Understanding the Explain API in Elasticsearch

Better understanding your query and your data.

Introduction

Elasticsearch is a complex search engine. It has a lot of capabilities under the hook. When you enter a query, you may find the results irrelevant to your query. It seems obvious that some documents should be part of the result, or they should be ranked higher in the list. However, you may be frustrated about the ranking, or even worse, you don’t see what you want in the list. In this article, we are going discuss the Explain API of Elasticsearch and see how it can help you troubleshoot the read path of your system. Actually, Elasticsearch is not the only database that provides an Explain API. This kind of API exists in many databases, such as MySQL, PostgreSQL, Microsoft SQL Server, MongoDB, and more.
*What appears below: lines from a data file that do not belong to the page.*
(** * Student repository: a shallow embedding of
      [Student_Repository_Malav_Shah_11.py] and its verified properties.

    The Python program loads four tab separated files (majors, students,
    instructors, grades) into dictionaries of objects and prints summary
    tables.  The embedding follows the program class by class:

    - Python [dict]s are insertion ordered association lists ([Dict]);
    - Python [set]s of course names are [gset string]; the order in which a
      set is iterated is not fixed by the language and is a parameter of the
      model ([SetOrder]);
    - mutation of [self], [print] and exceptions live in the monad [M];
    - a generator is the finite sequence of its yields, possibly ended by an
      exception ([gen]);
    - a Python [float] is the rational number it denotes, every operation
      rounding to the nearest binary64 number ([PyFloat]);
    - the world outside the program is a parameter: the file system maps a
      path to the rows that [csv.reader] gives for the file, paths are
      joined the POSIX way, and the relational store answers the one query
      of the program ([Database]);
    - a [Student] refers to its [Major] by the key under which the majors
      dictionary holds that object; [Heap] spells out objects and
      references for [Major.remaining] alone;
    - the earlier version of the program, [Student_Repository_Malav_Shah.py],
      is the module [HW09]. *)

From stdpp Require Import gmap strings list sorting pretty.
From Stdlib Require Import Ascii QArith Qpower Qround Qabs Lqa.
Close Scope Q_scope.
Set Warnings "-clear-no-such-hyp".
Local Open Scope string_scope.
Local Open Scope list_scope.

(** ** Exceptions, output and the effect monad *)

(** The exception classes the program raises or meets.  [str_exn] is what
    [print(e)] shows. *)
Inductive exn : Type :=
  | FileNotFoundError (msg : string)
  | ValueError (msg : string)
  | KeyError (key : string)
  | ZeroDivisionError (msg : string)
  | AttributeError (msg : string)
  | UnboundLocalError (msg : string)
  | OperationalError (msg : string).

Definition str_exn (e : exn) : string :=
  match e with
  | FileNotFoundError msg | ValueError msg | ZeroDivisionError msg
  | AttributeError msg | UnboundLocalError msg | OperationalError msg => msg
  | KeyError key => "'" +:+ key +:+ "'"
  end.

(** A cell of a printed row, and what reaches standard output: a printed
    line or a rendered table (the renderer itself is an external library). *)
Inductive cell : Type :=
  | CStr (s : string)
  | CList (l : list string)
  | CFloat (x : Q)
  | CInt (n : nat)
  | CNone.

Inductive event : Type :=
  | Print (line : string)
  | PrintTable (field_names : list string) (rows : list (list cell)).

Inductive outcome (A : Type) : Type :=
  | Return (a : A)
  | Raise (e : exn).
Arguments Return {A} a.
Arguments Raise {A} e.

(** A computation over a mutable object of type [S]: it ends normally or by
    an exception, and in both cases leaves the object as mutated so far and
    the lines printed so far. *)
Definition M (S A : Type) : Type := S → outcome A * S * list event.

Definition ret {S A} (a : A) : M S A := λ s, (Return a, s, []).

Definition bind {S A B} (m : M S A) (f : A → M S B) : M S B := λ s,
  match m s with
  | (Return a, s', out) =>
      let '(r, s'', out') := f a s' in (r, s'', out ++ out')
  | (Raise e, s', out) => (Raise e, s', out)
  end.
After reading this article, you will understand:

  • How to use the Explain API?
  • The scoring algorithm BM25
  • Other considerations around troubleshooting

Now, let’s get started!

Definition

They explain API returns information about why a specific document matches or does not match a query. The input of the API consists of the name of the index, the ID of the document and the search query. Here is an example from the official documentation, where the name of the index is “my-index-000001” and the id of the document is “0”. The query is a simple match query on the field “message” with the value “elasticsearch”.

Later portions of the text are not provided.